1.  Although appellants cite FSM Appellate Rule 3(a) in their Notice of Appeal, Rule 3 addresses the proper method for filing an appeal with the appellate division.  That rule does not define the jurisdictional reach of the appellate division.  Rather, it is Rule 4 that addresses the types of appeals that may be taken to this Court. Moreover, appellants only stated jurisdictional basis for this appeal is the reference to FSM Appellate Rule 4(a)(1)(A) contained in their opposition to appellees' motion to dismiss.
 
2.  The text of the two certified questions is reported at Damarlane v. Pohnpei Transportation Authority, 5 FSM Intrm. 67A, 67F (Pon. 1991).
 
3.  Because appellants fail FSM Appellate Rule 4(a)(1)(A)'s threshold requirement of a final decision, it is unnecessary to examine whether the appeal sought raises issues of national law or is permitted under the Pohnpei State Constitution.  Even if the Court were to assume that the appellants were appealing from a final decision of the lower court, appellants still could not proceed with this appeal because it cannot satisfy either of these additional prerequisites.  First, the certified questions specifically state that they only involve issues of "Pohnpei State law."  As a result, even if the responses of the state court did raise issues of national law as appellants suggest, that portion of the responses would be beyond the scope of the issues certified and therefore would not be considered by the trial division.  Moreover, the instant appeal also is not permitted under the Pohnpei State Constitution.  See Pon.
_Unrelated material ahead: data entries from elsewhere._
(* ===== verification/Rate.v ===== *)
(** Rate.v -- points in time, durations, and loops with a fixed rate (time/)

    A Duration is a signed and a Time an unsigned 64 bit number of nanoseconds.
    Adding a duration to a time wraps around; adding two durations outside the
    range is undefined.  A Rate lets a loop run once per cycle: Sleep waits for
    the end of the cycle that began at [start_].  Construction from and
    conversion to floating point seconds is not modelled. *)

From S2P Require Import Prelude.
From S2P Require Import Text.
Local Open Scope Z_scope.

(** ** Duration *)

(** The value of a signed 64 bit expression, if it does not overflow. *)
Definition int64 (z : Z) : option Z := if (- 2 ^ 63 <=? z) && (z <? 2 ^ 63) then Some z else None.

(** Duration(uint32_t seconds, uint32_t nanoseconds): computed unsigned *)
Definition Duration2 (seconds nanoseconds : Z) : Z := i64 (u64 (u64 (seconds * 1000000000) + nanoseconds)).
Definition Duration_add (a b : Z) : option Z := int64 (a + b).
Definition Duration_sub (a b : Z) : option Z := int64 (a - b).
Definition Duration_neg (a : Z) : option Z := int64 (- a).
Definition Duration_IsZero (a : Z) : bool := a =? 0.
Definition Duration_lt (a b : Z) : bool := a <? b.

(** ** Time *)

Definition Time_MAX : Z := 2 ^ 64 - 1.
Definition Time_MIN : Z := 1.
(** Time(int nanoseconds) *)
Definition Time1 (nanoseconds : Z) : Z := u64 nanoseconds.
(** Time(uint32_t seconds, uint32_t nanoseconds) *)
Definition Time2 (seconds nanoseconds : Z) : Z := u64 (u64 (seconds * 1000000000) + nanoseconds).
Definition Time_IsZero (t : Z) : bool := t =? 0.
(** Time - Time *)
Definition Time_diff (a b : Z) : Z := i64 (u64 (a - b)).
(** Time + Duration and Time - Duration *)
Definition Time_add (t d : Z) : Z := u64 (t + u64 d).
Definition Time_sub (t d : Z) : Z := u64 (t - u64 d).
Definition Time_lt (a b : Z) : bool := a <? b.
Definition Time_gt (a b : Z) : bool := b <? a.

(** Time::ToString.  [localtime] is the local date and time of a time_t, if the
    system has it; [seconds] prints the time as a floating point number. *)
Definition Time_ToString (localtime : Z -> option string) (seconds : Z -> string) (t : Z) : string :=
  match localtime (Z.quot (i64 t) 1000000000) with
  | None => seconds t
  | Some date => date ++ "." ++ to_string (t mod 1000000000)
  end%string.

(** ** Rate *)

Record Rate := mkRate { start_ : Z; expected_cycle_time_ : Z; actual_cycle_time_ : Z }.

(** Rate(uint64_t nanoseconds) and Rate(const Duration&) at time [now] *)
Definition RateNanoseconds (now nanoseconds : Z) : Rate := mkRate now (i64 nanoseconds) 0.
Definition RateDuration (now d : Z) : Rate := mkRate now d 0.

(** Rate::Sleep when the clock shows [now]: the time it sleeps until, if it sleeps. *)
Definition Rate_Sleep (now : Z) (r : Rate) : option Z * Rate :=
  let expected_end := Time_add (start_ r) (expected_cycle_time_ r) in
  let actual_end := now in
  let expected_end := if Time_lt actual_end (start_ r) then Time_add actual_end (expected_cycle_time_ r) else expected_end in
  let sleep_time := Time_diff expected_end actual_end in
  let actual_cycle_time := Time_diff actual_end (start_ r) in
  if Duration_lt sleep_time 0 then
    let start := if Time_gt actual_end (Time_add expected_end (expected_cycle_time_ r)) then actual_end else expected_end in
    (None, mkRate start (expected_cycle_time_ r) actual_cycle_time)
  else (Some expected_end, mkRate expected_end (expected_cycle_time_ r) actual_cycle_time).

Definition Rate_Reset (now : Z) (r : Rate) : Rate := mkRate now (expected_cycle_time_ r) (actual_cycle_time_ r).
Definition Rate_CycleTime (r : Rate) : Z := actual_cycle_time_ r.

(** A loop that calls Sleep at the given times. *)
Fixpoint Rate_loop (nows : list Z) (r : Rate) : list (option Z) * Rate :=
  match nows with
  | [] => ([], r)
  | now :: nows => let '(o, r) := Rate_Sleep now r in let '(os, r) := Rate_loop nows r in (o :: os, r)
  end.

(** ** Arithmetic of time *)

Lemma u64_add_l a b : u64 (u64 a + b) = u64 (a + b).
Proof. unfold u64. by rewrite Zplus_mod_idemp_l. Qed.
Lemma u64_add_r a b : u64 (a + u64 b) = u64 (a + b).
Proof. unfold u64. by rewrite Zplus_mod_idemp_r. Qed.
Lemma u64_sub_r a b : u64 (a - u64 b) = u64 (a - b).
Proof. unfold u64. by rewrite Zminus_mod_idemp_r. Qed.
Lemma u64_sub_l a b : u64 (u64 a - b) = u64 (a - b).
Proof. unfold u64. by rewrite Zminus_mod_idemp_l. Qed.

(** Conversion to signed forgets the wrap of the unsigned value, and back. *)
Lemma i64_u64 z : i64 (u64 z) = i64 z.
Proof. unfold i64, u64. by rewrite Zplus_mod_idemp_l. Qed.
Lemma u64_i64 z : u64 (i64 z) = u64 z.
Proof. unfold i64, u64. rewrite Zminus_mod_idemp_l. f_equal. lia. Qed.

(** Times and durations form a torsor modulo 2^64: every operation is undone by
    its counterpart, also when it wraps around. *)
Lemma time_duration_laws t u d : is_u64 t -> is_u64 u -> is_i64 d ->
  Time_diff (Time_add t d) t = d /\ Time_sub (Time_add t d) d = t /\ Time_add t (Time_diff u t) = u.
Proof.
  intros Ht Hu Hd. unfold Time_diff, Time_add, Time_sub. repeat split.
  - rewrite i64_u64, u64_add_r. transitivity (i64 (u64 (u64 (t + d) - t))); [by rewrite i64_u64|].
    rewrite u64_sub_l, i64_u64. replace (t + d - t) with d by lia. by apply i64_small.
  - rewrite u64_sub_r, u64_add_r, u64_sub_l. replace (t + d - d) with t by lia. by apply u64_small.
  - rewrite u64_i64, u64_idemp, u64_add_r. replace (t + (u - t)) with u by lia. by apply u64_small.
Qed.

(** A duration made of seconds and nanoseconds is their sum: nothing overflows. *)
Lemma Duration2_exact s n : is_u32 s -> is_u32 n -> Duration2 s n = s * 1000000000 + n.
Proof. intros Hs Hn. unfold Duration2, is_u32 in *. wrap64. apply i64_small. unfold is_i64. lia. Qed.

(** The difference of two times has their order only when they are near. *)
Lemma Time_diff_small a b : - 2 ^ 63 <= a - b < 2 ^ 63 -> Time_diff a b = a - b.
Proof. intros H. unfold Time_diff. rewrite i64_u64. by apply i64_small. Qed.

Theorem max_minus_min_is_negative : Time_lt Time_MIN Time_MAX = true /\ Time_diff Time_MAX Time_MIN = -2.
Proof. by split. Qed.

Lemma Time_add_small t d : is_u64 (t + d) -> Time_add t d = t + d.
Proof. intros H. unfold Time_add. rewrite u64_add_r. by apply u64_small. Qed.

(** ** The schedule of a loop *)

(** Sleep without wrap-around. *)
Lemma Rate_Sleep_eq now r :
  0 <= start_ r -> 0 <= now -> 0 <= expected_cycle_time_ r ->
  start_ r + 2 * expected_cycle_time_ r < 2 ^ 63 -> now + 2 * expected_cycle_time_ r < 2 ^ 63 ->
  let c := expected_cycle_time_ r in
  let e := (if now <? start_ r then now else start_ r) + c in
  Rate_Sleep now r =
    if e <? now then (None, mkRate (if e + c <? now then now else e) c (now - start_ r))
    else (Some e, mkRate e c (now - start_ r)).
Proof.
  intros Hs Hn Hc Hb Hb' c e. unfold Rate_Sleep, Duration_lt, Time_lt, Time_gt.
  fold c. rewrite !Time_add_small by (unfold is_u64; lia).
  replace (if now <? start_ r then now + c else start_ r + c) with e by (unfold e; by case_match).
  assert (0 <= e < 2 ^ 63) by (unfold e; case_match; lia). rewrite (Time_diff_small e now), (Time_diff_small now) by lia.
  rewrite Time_add_small by (unfold is_u64, e; case_match; lia).
  destruct (Z.ltb_spec (e - now) 0), (Z.ltb_spec e now); done || lia.
Qed.

(** A Rate recovers from anything the clock does: after a Sleep at any
    reading, behind or ahead of the schedule by any amount, the next cycle begins
    at most one cycle before and at most one cycle after that reading, so the next
    Sleep is due between now and two cycles later.  Sleep sleeps only until a
    time that is not past. *)
Theorem rate_recovers now r o r' :
  0 <= start_ r -> 0 <= now -> 0 <= expected_cycle_time_ r ->
  start_ r + 2 * expected_cycle_time_ r < 2 ^ 63 -> now + 2 * expected_cycle_time_ r < 2 ^ 63 ->
  Rate_Sleep now r = (o, r') ->
  now - expected_cycle_time_ r <= start_ r' <= now + expected_cycle_time_ r /\
  expected_cycle_time_ r' = expected_cycle_time_ r /\ Rate_CycleTime r' = now - start_ r /\
  (forall t, o = Some t -> t = start_ r' /\ now <= t).
Proof.
  intros Hs Hn Hc Hb Hb' E. rewrite Rate_Sleep_eq in E by done. simpl in E.
  destruct (Z.ltb_spec now (start_ r)); zcases; simplify_eq/=; (split; [lia|]); (split; [done|]); (split; [done|]);
    intros t Ht; simplify_eq/=; (split; [done|lia]).
Qed.

(** One Sleep of a loop that is at most a full cycle late stays on the schedule. *)
Lemma Rate_Sleep_on_time now r :
  0 <= start_ r -> 0 <= expected_cycle_time_ r ->
  start_ r <= now <= start_ r + 2 * expected_cycle_time_ r -> now + 2 * expected_cycle_time_ r < 2 ^ 63 ->
  let e := start_ r + expected_cycle_time_ r in
  Rate_Sleep now r = (if now <=? e then Some e else None, mkRate e (expected_cycle_time_ r) (now - start_ r)).
Proof.
  intros Hs Hc Hn Hb e. rewrite Rate_Sleep_eq by lia. simpl.
  rewrite (proj2 (Z.ltb_ge now (start_ r))) by lia. fold e.
  destruct (Z.ltb_spec e now), (Z.leb_spec now e); try lia; [|done].
  by rewrite (proj2 (Z.ltb_ge _ _)) by (unfold e; lia).
Qed.

(** A loop does not drift: if its i-th Sleep comes no earlier than the i-th
    cycle of the schedule begins and no later than a full cycle after that
    cycle ends, then after k Sleeps the schedule has advanced by exactly k
    cycles, and the i-th Sleep ends exactly with the i-th cycle, or returns at
    once when that is past. *)
Theorem rate_keeps_the_schedule nows r os r' :
  0 <= start_ r -> 0 <= expected_cycle_time_ r ->
  (forall i now, nows !! i = Some now ->
     start_ r + Z.of_nat i * expected_cycle_time_ r <= now <= start_ r + (Z.of_nat i + 2) * expected_cycle_time_ r) ->
  start_ r + (zlen nows + 4) * expected_cycle_time_ r < 2 ^ 63 ->
  Rate_loop nows r = (os, r') ->
  start_ r' = start_ r + zlen nows * expected_cycle_time_ r /\ length os = length nows /\
  (forall i now o, nows !! i = Some now -> os !! i = Some o ->
     let e := start_ r + (Z.of_nat i + 1) * expected_cycle_time_ r in o = if now <=? e then Some e else None).
Proof.
  revert r os. induction nows as [|now nows IH]; intros r os Hs Hc Hn Hb E.
  - simpl in E. simplify_eq. split; [unfold zlen; simpl; lia|]. split; [done|]. by intros i.
  - pose proof (Hn 0%nat now eq_refl) as H0. simpl in E.
    assert (zlen (now :: nows) = zlen nows + 1) as El by (unfold zlen; simpl; lia). rewrite El in *.
    assert (0 <= zlen nows) by (unfold zlen; lia).
    rewrite Rate_Sleep_on_time in E by nia.
    destruct (Rate_loop nows _) as [os1 r1] eqn:E1. simplify_eq.
    apply IH in E1 as (Es & Elen & Ho); simpl in *; [|lia|lia| |nia].
    + split; [rewrite Es; lia|]. split; [lia|]. intros [|i] now' o Hi Ho'; simpl in *.
      * simplify_eq. replace ((Z.of_nat 0 + 1) * expected_cycle_time_ r) with (expected_cycle_time_ r) by lia. done.
      * rewrite (Ho i now' o Hi Ho'), Nat2Z.inj_succ.
        by replace (start_ r + (Z.succ (Z.of_nat i) + 1) * expected_cycle_time_ r)
          with (start_ r + expected_cycle_time_ r + (Z.of_nat i + 1) * expected_cycle_time_ r) by lia.
    + intros i now' Hi. specialize (Hn (S i) now' Hi). rewrite Nat2Z.inj_succ in Hn. lia.
Qed.

(** ** Examples *)

Definition loop_times : list Z := [1040; 1250; 1210; 1399].

Lemma rate_keeps_the_schedule_witness :
  start_ (Rate_loop loop_times (RateNanoseconds 1000 100)).2 = 1400 /\
  (Rate_loop loop_times (RateNanoseconds 1000 100)).1 = [Some 1100; None; Some 1300; Some 1400].
Proof.
  split; [|reflexivity].
  destruct (rate_keeps_the_schedule loop_times (RateNanoseconds 1000 100)
    (Rate_loop loop_times (RateNanoseconds 1000 100)).1 (Rate_loop loop_times (RateNanoseconds 1000 100)).2) as [H _];
    [vm_compute; discriminate|vm_compute; discriminate| |vm_compute; reflexivity|reflexivity|exact H].
  intros [|[|[|[|i]]]] now Hi; simpl in Hi; try (injection Hi as <-; vm_compute; split; discriminate). destruct i; discriminate.
Defined.

(** A loop that was stopped for ten cycles starts again from now. *)
Lemma rate_recovers_witness : exists o r', Rate_Sleep 2000 (RateNanoseconds 1000 100) = (o, r') /\ o = None /\ 1900 <= start_ r' <= 2100.
Proof.
  destruct (Rate_Sleep 2000 (RateNanoseconds 1000 100)) as [o r'] eqn:E. exists o, r'. split; [reflexivity|].
  split; [vm_compute in E; by injection E as <- _|].
  refine (proj1 (rate_recovers 2000 (RateNanoseconds 1000 100) o r' _ _ _ _ _ E)); vm_compute; discriminate || reflexivity.
Defined.

(** The fraction of a second is printed without its leading zeros: five
    nanoseconds after midnight look like half a second after it. *)
Theorem fraction_loses_its_zeros :
  Time_ToString (fun _ => Some "1970-01-01 00:00:00") (fun _ => "") 5 = "1970-01-01 00:00:00.5"%string.
Proof. reflexivity. Qed.
(** One round of a request that epoll knows. *)
Lemma Poll_one interval ready p d r : requests_ p !! d = Some r -> fd r = d -> ctrl_params_ p !! d = None ->
  -1 <= timeout_ms r < 2 ^ 31 -> 0 < interval < 2 ^ 31 ->
  let o := match event_of d ready with
           | Some ev => Some ev
           | None => if (0 <=? timeout_ms r) && (timeout_ms r <=? interval) then Some 0 else None
           end in
  let t := if timeout_ms r <? 0 then timeout_ms r else timeout_ms r - interval in
  ctrl_params_ (Poll (interval, ready) p) !! d = None /\
  requests_ (Poll (interval, ready) p) !! d = Some (with_timeout (if o then -1 else t) r) /\
  calls_of d (Poll (interval, ready) p) = calls_of d p ++ match o with Some ev => [(d, callback r, ev)] | None => [] end.
Proof.
  intros Hr Hfd Hc Ht Hi o t.
  assert (skipped p r = false) as Hs by (unfold skipped; rewrite Hfd, Hc; by apply bool_decide_eq_false, is_Some_None).
  assert (responses interval ready p !! d = o) as Ho.
  { rewrite responses_lookup, Hr. unfold o, expired. simpl. rewrite Hs. destruct (event_of d ready); [done|].
    unfold count_down. destruct (Z.ltb_spec 0 (timeout_ms r)); [rewrite i32_small by (unfold is_i32; lia)|]; zcases; done || lia. }
  destruct (answer_round (responses interval ready p) (Poll_expire interval p) d (expire interval p r)) as (H1 & H2 & H3).
  { simpl. by rewrite lookup_fmap, Hr. }
  rewrite Ho in *. unfold Poll. simpl. rewrite H1. split; [done|].
  assert (callback (expire interval p r) = callback r) as Hcb by (unfold expire; by rewrite Hs).
  rewrite Hcb in H3. split; [|done]. rewrite H2. f_equal. unfold expire. rewrite Hs. destruct o eqn:Eo; [done|].
  f_equal. unfold t, count_down. unfold o in Eo. destruct (event_of d ready); [done|].
  destruct (Z.ltb_spec 0 (timeout_ms r)); [rewrite i32_small by (unfold is_i32; lia)|]; zcases; done || lia.
Qed.
Definition ReadIndex (r : FileReader) : bool * FileReader :=
  if negb (is_complete (rd_header r)) then (false, r)
  else
    let '(ok, f) := SetPosition (rd_file r) (i64 (index_position (rd_header r))) in
    let r := with_rd_file r f (end_of_file_ r) in
    if negb ok then (false, r)
    else
      let '(head, r) := ReadSectionHead r in
      match head with
      | None => (false, r)
      | Some (t, sz) =>
          if negb (t =? type_code SECTION_INDEX) then (false, r)
          else
            let '(ok, i, r) := ReadSection r sz (rd_index r) in
            let r := mkFR (rd_file r) (end_of_file_ r) (rd_header r) i in
            if negb ok then (false, r) else (true, snd (ResetFile r))
      end.

(** Open of a file that exists. *)
Definition OpenReader (contents : list Z) : bool * FileReader := ReadHeader (mkFR (mkFile contents 0) false NewHeader []).

(** ** RecordReader *)

Record RecordReader := mkRR {
  file_reader_ : FileReader;
  is_valid_ : bool;
  rr_header : Header;
  rr_index : Index;
  channel_info_ : gmap string ChannelCache;
  chunk_ : ChunkBody;
  message_index_ : nat;
  reach_end_ : bool
}.
Definition with_reader (r : RecordReader) (f : FileReader) : RecordReader :=
  mkRR f (is_valid_ r) (rr_header r) (rr_index r) (channel_info_ r) (chunk_ r) (message_index_ r) (reach_end_ r).
Definition set_chunk (r : RecordReader) (c : ChunkBody) : RecordReader :=
  mkRR (file_reader_ r) (is_valid_ r) (rr_header r) (rr_index r) (channel_info_ r) c (message_index_ r) (reach_end_ r).
Definition set_message_index (r : RecordReader) (i : nat) : RecordReader :=
  mkRR (file_reader_ r) (is_valid_ r) (rr_header r) (rr_index r) (channel_info_ r) (chunk_ r) i (reach_end_ r).
Definition set_reach_end (r : RecordReader) : RecordReader :=
  mkRR (file_reader_ r) (is_valid_ r) (rr_header r) (rr_index r) (channel_info_ r) (chunk_ r) (message_index_ r) true.

Definition collect_channel (info : gmap string ChannelCache) (i : SingleIndex) : gmap string ChannelCache :=
  match idx_type i, cache i with
  | SECTION_CHANNEL, channel_cache c => match info !! cc_name c with Some _ => info | None => <[cc_name c := c]> info end
  | _, _ => info
  end.

Definition NewRecordReader (contents : list Z) : RecordReader :=
  let '(ok, f) := OpenReader contents in
  if negb ok then mkRR f false NewHeader [] ∅ [] 0 false
  else
    let h := rd_header f in
    let '(ok, f) := ReadIndex f in
    let idx := if ok then rd_index f else [] in
    mkRR (snd (ResetFile f)) true h idx (foldl collect_channel ∅ idx) [] 0 false.

Definition Reset (r : RecordReader) : RecordReader :=
  mkRR (snd (ResetFile (file_reader_ r))) (is_valid_ r) (rr_header r) (rr_index r) (channel_info_ r) [] 0 false.

(** The loop of ReadNextChunk, one section an iteration; [None] when the fuel is spent. *)
Fixpoint ReadNextChunk (fuel : nat) (r : RecordReader) (bt et : Z) (skip_next_chunk_body : bool) : option (bool * RecordReader) :=
  match fuel with
  | O => None
  | S fuel =>
      if reach_end_ r then Some (false, r)
      else
        let '(head, f) := ReadSectionHead (file_reader_ r) in
        let r := with_reader r f in
        match head with
        | None => Some (false, r)
        | Some (t, sz) =>
            match type_of t with
            | Some SECTION_INDEX =>
                ReadNextChunk fuel (set_reach_end (with_reader r (snd (SkipSection (file_reader_ r) sz)))) bt et skip_next_chunk_body
            | Some SECTION_CHANNEL =>
                let '(ok, _, f) := ReadSection (file_reader_ r) sz NewChannel in
                if negb ok then Some (false, with_reader r f) else ReadNextChunk fuel (with_reader r f) bt et skip_next_chunk_body
            | Some SECTION_CHUNK_HEADER =>
                let '(ok, h, f) := ReadSection (file_reader_ r) sz (mkCH 0 0 0 0) in
                if negb ok then Some (false, with_reader r f)
                else if et <? ch_begin_time h then Some (false, with_reader r f)
                else ReadNextChunk fuel (with_reader r f) bt et (skip_next_chunk_body || (ch_end_time h <? bt))
            | Some SECTION_CHUNK_BODY =>
                if skip_next_chunk_body then ReadNextChunk fuel (with_reader r (snd (SkipSection (file_reader_ r) sz))) bt et false
                else
                  let '(ok, c, f) := ReadSection (file_reader_ r) sz ([] : ChunkBody) in
                  Some (ok, set_chunk (with_reader r f) c)
            | _ => Some (false, r)
            end
        end
  end.

(** The loop over the messages of the chunk. *)
Inductive scanned := TooLate | Found (m : SingleMessage) | NoMore.
Fixpoint scan (msgs : list SingleMessage) (i : nat) (bt et : Z) : scanned * nat :=
  match msgs with
  | [] => (NoMore, i)
  | m :: msgs => if et <? time m then (TooLate, i) else if time m <? bt then scan msgs (S i) bt et else (Found m, S i)
  end.

Fixpoint ReadMessage (fuel : nat) (r : RecordReader) (bt et : Z) : option (option SingleMessage * RecordReader) :=
  match fuel with
  | O => None
  | S fuel' =>
      if negb (is_valid_ r) then Some (None, r)
      else if (end_time (rr_header r) <? bt) || (et <? begin_time (rr_header r)) then Some (None, r)
      else
        let '(s, i) := scan (drop (message_index_ r) (chunk_ r)) (message_index_ r) bt et in
        let r := set_message_index r i in
        match s with
        | TooLate => Some (None, r)
        | Found m => Some (Some m, r)
        | NoMore =>
            match ReadNextChunk fuel r bt et false with
            | None => None
            | Some (true, r) => ReadMessage fuel' (set_message_index r 0) bt et
            | Some (false, r) => Some (None, r)
            end
        end
  end.

(** A program that reads until ReadMessage returns false. *)
Fixpoint read_all (fuel : nat) (r : RecordReader) (bt et : Z) : option (list SingleMessage * RecordReader) :=
  match fuel with
  | O => None
  | S fuel' =>
      match ReadMessage fuel r bt et with
      | None => None
      | Some (None, r) => Some ([], r)
      | Some (Some m, r) =>
          match read_all fuel' r bt et with Some (ms, r) => Some (m :: ms, r) | None => None end
      end
  end.

Definition GetChannelList (r : RecordReader) : gset string := dom (channel_info_ r).
Definition ReadMessageNumber (r : RecordReader) (channel : string) : Z := from_option cc_message_number 0 (channel_info_ r !! channel).
Definition GetMessageType (r : RecordReader) (channel : string) : string := from_option cc_message_type ""%string (channel_info_ r !! channel).
Definition GetProtoDesc (r : RecordReader) (channel : string) : string := from_option cc_proto_desc ""%string (channel_info_ r !! channel).

(** ** What a run writes *)

Definition sec (t : SectionType) (bs : list Z) : list Z := section_bytes t (zlen bs) ++ bs.
Inductive item := IChannel (c : Channel) | IChunk (k : Chunk).
Definition item_bytes (i : item) : list Z :=
  match i with
  | IChannel c => sec SECTION_CHANNEL (Serialize c)
  | IChunk k => sec SECTION_CHUNK_HEADER (Serialize (ck_header k)) ++ sec SECTION_CHUNK_BODY (Serialize (ck_body k))
  end.
Definition item_messages (i : item) : list SingleMessage := match i with IChannel _ => [] | IChunk k => ck_body k end.
Definition items_bytes (l : list item) : list Z := mjoin (item_bytes <$> l).
Definition items_messages (l : list item) : list SingleMessage := mjoin (item_messages <$> l).

Definition flush_items (w : Writer) : list item := if empty (chunk_flush_ w) then [] else [IChunk (chunk_flush_ w)].
Definition op_items (w : Writer) (o : wop) : list item :=
  match o with OpChannel c => [IChannel c] | OpMessage _ => [] | OpFlush => flush_items w end.
Fixpoint run_items (w : Writer) (ops : list wop) : list item :=
  match ops with [] => [] | o :: ops => op_items w o ++ run_items (exec w o) ops end.
Definition run (w : Writer) (ops : list wop) : Writer := foldl exec w ops.
Definition closing (w : Writer) : Writer := Flush (swap_chunks (Flush w)).
Definition close_items (w : Writer) : list item := flush_items w ++ flush_items (swap_chunks (Flush w)).
Definition start (h : Header) : Writer := snd (WriteHeader (Open NewHeader []) h).
(** Everything that is in the file between its header and its index. *)
Definition recorded (h : Header) (ops : list wop) : list item := run_items (start h) ops ++ close_items (run (start h) ops).

Definition final_index (w : Writer) : Index := number_caches (channel_message_number_map_ w) (index_ (closing w)).
Definition final_header (w : Writer) : Header :=
  let h := header_ (closing w) in
  let p := CurrentPosition (file (closing w)) in
  upd_header h p (chunk_number h) (channel_number h) (begin_time h) (end_time h) (message_number h)
    (p + zlen (sec SECTION_INDEX (Serialize (final_index w)))) true.
Definition header_block (h : Header) : list Z := sec SECTION_HEADER (Serialize h) ++ blank (HEADER_LENGTH - length (Serialize h)).

(** ** Lemmas: the writer appends *)

Definition at_end (f : File) : Prop := pos f = length (bytes f).
Definition logged (w : Writer) (hb : list Z) (l : list item) : Prop :=
  at_end (file w) /\ bytes (file w) = hb ++ items_bytes l.
(* ===== verification/RecordWriter.v ===== *)
(** RecordWriter.v -- recordings in segments

    - src/src/apollo/cyber/record/record_writer.{h,cc}
    - src/src/apollo/cyber/record/header_builder.{h,cc}

    RecordWriter writes a recording through RecordFileWriter (RecordFile.v) and goes on
    in a new file when a segment is long enough.  The files are a table from paths to
    their bytes; the file that is being written is in the state of its writer and
    comes into the table when the writer closes it.  Which paths can be opened is a
    parameter.  [file_writer_] is [None] when there is no file writer or it is not
    open, and an operation that needs one then has no result. *)

From S2P Require Import Prelude Unordered Wire RecordFile.
From S2P Require Import Text.
From Stdlib Require Import Ascii.
Local Open Scope Z_scope.

(** ** HeaderBuilder *)

Definition CHUNK_INTERVAL_ : Z := 20 * 1000 * 1000 * 1000.
Definition SEGMENT_INTERVAL_ : Z := 60 * 1000 * 1000 * 1000.
Definition CHUNK_RAW_SIZE_ : Z := 200 * 1024 * 1024.
Definition SEGMENT_RAW_SIZE_ : Z := 2048 * 1024 * 1024.
Definition GetHeaderWithParams (ci si cr sr : Z) : Header := mkHeader 1 0 0 ci si 0 0 0 0 0 0 0 false cr sr.
Definition GetHeader : Header := GetHeaderWithParams CHUNK_INTERVAL_ SEGMENT_INTERVAL_ CHUNK_RAW_SIZE_ SEGMENT_RAW_SIZE_.
Definition GetHeaderWithSegmentParams (segment_interval segment_raw_size : Z) : Header :=
  GetHeaderWithParams CHUNK_INTERVAL_ segment_interval CHUNK_RAW_SIZE_ segment_raw_size.
Definition GetHeaderWithChunkParams (chunk_interval chunk_raw_size : Z) : Header :=
  GetHeaderWithParams chunk_interval SEGMENT_INTERVAL_ chunk_raw_size SEGMENT_RAW_SIZE_.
Const. art. 10, § 4(5) (mandating that the FSM Supreme Court appellate division may only review decisions of the Pohnpei Supreme Court appellate division where those decision require the interpretation of national law).
 
4.  An "interlocutory appeal," as opposed to an appeal of a final decision, is "an appeal of a matter which is not determinable of the controversy, but which is necessary for a suitable adjudication of the merits."  Black's Law Dictionary 731 (5th ed. 1979).